▸ PROVIDED RECORDS:
(** An array index has one spelling. *)
Lemma index_of_inj (k k' : string) (i : N) :
  Obj.index_of k = Some i -> Obj.index_of k' = Some i -> k = k'.
Proof.
  assert (forall k, Obj.index_of k = Some i ->
                    k = NilEmpty.string_of_uint (N.to_uint i)) as Hone.
  { clear. intros k. unfold Obj.index_of, Num.digits_value.
    destruct (Str.is_empty k) eqn:He; [discriminate |].
    destruct (negb (Str.forallb Str.is_digit k)); [discriminate |].
    destruct (Str.head_is Num.is_zero_char k && negb (String.length k =? 1)%nat)
      eqn:Hl; [discriminate |].
    destruct (NilEmpty.uint_of_string k) as [u |] eqn:Hu; [| discriminate].
    destruct (N.of_uint u <? 4294967295)%N; [| discriminate].
    intro H. injection H as <-.
    rewrite DecimalN.Unsigned.to_of.
    rewrite (uint_of_string_nzhead k u Hu); [symmetry; apply NilEmpty.sus, Hu | | exact Hl].
    destruct k; [discriminate | discriminate]. }
  intros H H'. rewrite (Hone k H), (Hone k' H'). reflexivity.
Qed.

Lemma lookup_none_keys (o : Obj.props) k :
  Obj.lookup o k = None -> ~ In k (map fst o).
Proof.
  induction o as [| [k0 v0] o IH]; cbn; [tauto |].
  destruct (String.eqb_spec k0 k) as [-> | Hne]; [discriminate |].
  intros H [Hk | Hin]; [congruence | exact (IH H Hin)].
Qed.

Lemma keys_insert_index i k v (o : Obj.props) x :
  In x (map fst (Obj.insert_index i k v o)) -> x = k \/ In x (map fst o).
Proof.
  induction o as [| [k0 v0] o IH]; cbn.
  - intros [<- | []]. auto.
  - destruct (Obj.index_of k0) as [j |]; [destruct (j <? i)%N |]; cbn;
      intros [H | H]; auto.
    destruct (IH H); auto.
Qed.

Lemma key_before_index k x i :
  Obj.index_of k = Some i -> Obj.index_of x = None -> Obj.key_before k x = true.
Proof. unfold Obj.key_before. intros -> ->. reflexivity. Qed.

Lemma key_before_indices k x i j :
  Obj.index_of k = Some i -> Obj.index_of x = Some j ->
  Obj.key_before k x = (i <? j)%N.
Proof. unfold Obj.key_before. intros -> ->. reflexivity. Qed.

Lemma key_before_named k x :
  Obj.index_of k = None -> Obj.key_before k x = true -> Obj.index_of x = None.
Proof.
  unfold Obj.key_before. intros ->. destruct (Obj.index_of x); [discriminate | reflexivity].
Qed.

Lemma insert_index_canonical i k v (o : Obj.props) :
  Obj.index_of k = Some i -> ~ In k (map fst o) ->
  Obj.canonical (map fst o) = true ->
  Obj.canonical (map fst (Obj.insert_index i k v o)) = true.
Proof.
  intros Hi. induction o as [| [k0 v0] o IH]; intros Hnot Hc; [reflexivity |].
  cbn [map fst Obj.canonical] in Hc. apply andb_prop in Hc as [Hall Hc].
  rewrite forallb_forall in Hall.
  assert (k0 <> k) as Hk0 by (intro; apply Hnot; cbn; auto).
  assert (~ In k (map fst o)) as Hnot' by (intro; apply Hnot; cbn; auto).
  cbn [Obj.insert_index].
  destruct (Obj.index_of k0) as [j |] eqn:Hj; [destruct (j <? i)%N eqn:Hji |].
  - cbn [map fst Obj.canonical]. rewrite (IH Hnot' Hc), andb_true_r.
    apply forallb_forall. intros x Hx.
    destruct (keys_insert_index _ _ _ _ _ Hx) as [-> | Hin]; [| auto].
    rewrite (key_before_indices _ _ _ _ Hj Hi). exact Hji.
  - assert (i < j)%N as Hlt.
    { apply N.ltb_ge in Hji. destruct (N.eq_dec i j) as [-> |]; [| lia].
      exfalso. apply Hk0. apply (index_of_inj _ _ _ Hj Hi). }
    change (Obj.canonical (k :: k0 :: map fst o) = true).
    cbn [Obj.canonical]. rewrite Hc, andb_true_r.
    assert (forallb (Obj.key_before k0) (map fst o) = true) as Hall'
      by (apply forallb_forall; exact Hall).
    rewrite Hall', andb_true_r. cbn [forallb].
    rewrite (key_before_indices _ _ _ _ Hi Hj), (proj2 (N.ltb_lt _ _) Hlt).
    cbn [andb]. apply forallb_forall. intros x Hx. specialize (Hall x Hx).
    destruct (Obj.index_of x) as [j' |] eqn:Hx'.
    + rewrite (key_before_indices _ _ _ _ Hj Hx') in Hall.
      rewrite (key_before_indices _ _ _ _ Hi Hx'). apply N.ltb_lt in Hall.
      apply N.ltb_lt. lia.
    + apply (key_before_index _ _ _ Hi Hx').
  - change (Obj.canonical (k :: k0 :: map fst o) = true).
    cbn [Obj.canonical]. rewrite Hc, andb_true_r.
    assert (forallb (Obj.key_before k0) (map fst o) = true) as Hall'
      by (apply forallb_forall; exact Hall).
    rewrite Hall', andb_true_r. cbn [forallb].
    rewrite (key_before_index _ _ _ Hi Hj). cbn [andb].
    apply forallb_forall. intros x Hx.
    apply (key_before_index _ _ _ Hi). apply (key_before_named k0 x Hj), Hall, Hx.
Qed.

Lemma append_canonical (ks : list string) k :
  Obj.index_of k = None -> ~ In k ks ->
  Obj.canonical ks = true -> Obj.canonical (ks ++ [k]) = true.
Proof.
  intros Hk. induction ks as [| k0 ks IH]; intros Hnot Hc; [reflexivity |].
  cbn [app Obj.canonical] in *. apply andb_prop in Hc as [Hall Hc].
  rewrite IH; [| intro; apply Hnot; cbn; auto | exact Hc].
  rewrite forallb_app, Hall. cbn. rewrite !andb_true_r.
  unfold Obj.key_before. rewrite Hk. destruct (Obj.index_of k0); [reflexivity |].
  destruct (String.eqb_spec k0 k) as [-> | _]; [| reflexivity].
  exfalso. apply Hnot. cbn. auto.
Qed.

▸ EXERCISE: Reproduce all of the data. Leave every line unchanged.

▸ TASK RESPONSE:
(** An array index has one spelling. *)
Lemma index_of_inj (k k' : string) (i : N) :
  Obj.index_of k = Some i -> Obj.index_of k' = Some i -> k = k'.
Proof.
  assert (forall k, Obj.index_of k = Some i ->
                    k = NilEmpty.string_of_uint (N.to_uint i)) as Hone.
  { clear. intros k. unfold Obj.index_of, Num.digits_value.
    destruct (Str.is_empty k) eqn:He; [discriminate |].
    destruct (negb (Str.forallb Str.is_digit k)); [discriminate |].
    destruct (Str.head_is Num.is_zero_char k && negb (String.length k =? 1)%nat)
      eqn:Hl; [discriminate |].
    destruct (NilEmpty.uint_of_string k) as [u |] eqn:Hu; [| discriminate].
    destruct (N.of_uint u <? 4294967295)%N; [| discriminate].
    intro H. injection H as <-.
    rewrite DecimalN.Unsigned.to_of.
    rewrite (uint_of_string_nzhead k u Hu); [symmetry; apply NilEmpty.sus, Hu | | exact Hl].
    destruct k; [discriminate | discriminate]. }
  intros H H'. rewrite (Hone k H), (Hone k' H'). reflexivity.
Qed.

Lemma lookup_none_keys (o : Obj.props) k :
  Obj.lookup o k = None -> ~ In k (map fst o).
Proof.
  induction o as [| [k0 v0] o IH]; cbn; [tauto |].
  destruct (String.eqb_spec k0 k) as [-> | Hne]; [discriminate |].
  intros H [Hk | Hin]; [congruence | exact (IH H Hin)].
Qed.

Lemma keys_insert_index i k v (o : Obj.props) x :
  In x (map fst (Obj.insert_index i k v o)) -> x = k \/ In x (map fst o).
Proof.
  induction o as [| [k0 v0] o IH]; cbn.
  - intros [<- | []]. auto.
  - destruct (Obj.index_of k0) as [j |]; [destruct (j <? i)%N |]; cbn;
      intros [H | H]; auto.
    destruct (IH H); auto.
Qed.

Lemma key_before_index k x i :
  Obj.index_of k = Some i -> Obj.index_of x = None -> Obj.key_before k x = true.
Proof. unfold Obj.key_before. intros -> ->. reflexivity. Qed.

Lemma key_before_indices k x i j :
  Obj.index_of k = Some i -> Obj.index_of x = Some j ->
  Obj.key_before k x = (i <? j)%N.
Proof. unfold Obj.key_before. intros -> ->. reflexivity. Qed.

Lemma key_before_named k x :
  Obj.index_of k = None -> Obj.key_before k x = true -> Obj.index_of x = None.
Proof.
  unfold Obj.key_before. intros ->. destruct (Obj.index_of x); [discriminate | reflexivity].
Qed.

Lemma insert_index_canonical i k v (o : Obj.props) :
  Obj.index_of k = Some i -> ~ In k (map fst o) ->
  Obj.canonical (map fst o) = true ->
  Obj.canonical (map fst (Obj.insert_index i k v o)) = true.
Proof.
  intros Hi. induction o as [| [k0 v0] o IH]; intros Hnot Hc; [reflexivity |].
  cbn [map fst Obj.canonical] in Hc. apply andb_prop in Hc as [Hall Hc].
  rewrite forallb_forall in Hall.
  assert (k0 <> k) as Hk0 by (intro; apply Hnot; cbn; auto).
  assert (~ In k (map fst o)) as Hnot' by (intro; apply Hnot; cbn; auto).
  cbn [Obj.insert_index].
  destruct (Obj.index_of k0) as [j |] eqn:Hj; [destruct (j <? i)%N eqn:Hji |].
  - cbn [map fst Obj.canonical]. rewrite (IH Hnot' Hc), andb_true_r.
    apply forallb_forall. intros x Hx.
    destruct (keys_insert_index _ _ _ _ _ Hx) as [-> | Hin]; [| auto].
    rewrite (key_before_indices _ _ _ _ Hj Hi). exact Hji.
  - assert (i < j)%N as Hlt.
    { apply N.ltb_ge in Hji. destruct (N.eq_dec i j) as [-> |]; [| lia].
      exfalso. apply Hk0. apply (index_of_inj _ _ _ Hj Hi). }
    change (Obj.canonical (k :: k0 :: map fst o) = true).
    cbn [Obj.canonical]. rewrite Hc, andb_true_r.
    assert (forallb (Obj.key_before k0) (map fst o) = true) as Hall'
      by (apply forallb_forall; exact Hall).
    rewrite Hall', andb_true_r. cbn [forallb].
    rewrite (key_before_indices _ _ _ _ Hi Hj), (proj2 (N.ltb_lt _ _) Hlt).
    cbn [andb]. apply forallb_forall. intros x Hx. specialize (Hall x Hx).
    destruct (Obj.index_of x) as [j' |] eqn:Hx'.
    + rewrite (key_before_indices _ _ _ _ Hj Hx') in Hall.
      rewrite (key_before_indices _ _ _ _ Hi Hx'). apply N.ltb_lt in Hall.
      apply N.ltb_lt. lia.
    + apply (key_before_index _ _ _ Hi Hx').
  - change (Obj.canonical (k :: k0 :: map fst o) = true).
    cbn [Obj.canonical]. rewrite Hc, andb_true_r.
    assert (forallb (Obj.key_before k0) (map fst o) = true) as Hall'
      by (apply forallb_forall; exact Hall).
    rewrite Hall', andb_true_r. cbn [forallb].
    rewrite (key_before_index _ _ _ Hi Hj). cbn [andb].
    apply forallb_forall. intros x Hx.
    apply (key_before_index _ _ _ Hi). apply (key_before_named k0 x Hj), Hall, Hx.
Qed.

Lemma append_canonical (ks : list string) k :
  Obj.index_of k = None -> ~ In k ks ->
  Obj.canonical ks = true -> Obj.canonical (ks ++ [k]) = true.
Proof.
  intros Hk. induction ks as [| k0 ks IH]; intros Hnot Hc; [reflexivity |].
  cbn [app Obj.canonical] in *. apply andb_prop in Hc as [Hall Hc].
  rewrite IH; [| intro; apply Hnot; cbn; auto | exact Hc].
  rewrite forallb_app, Hall. cbn. rewrite !andb_true_r.
  unfold Obj.key_before. rewrite Hk. destruct (Obj.index_of k0); [reflexivity |].
  destruct (String.eqb_spec k0 k) as [-> | _]; [| reflexivity].
  exfalso. apply Hnot. cbn. auto.
Qed.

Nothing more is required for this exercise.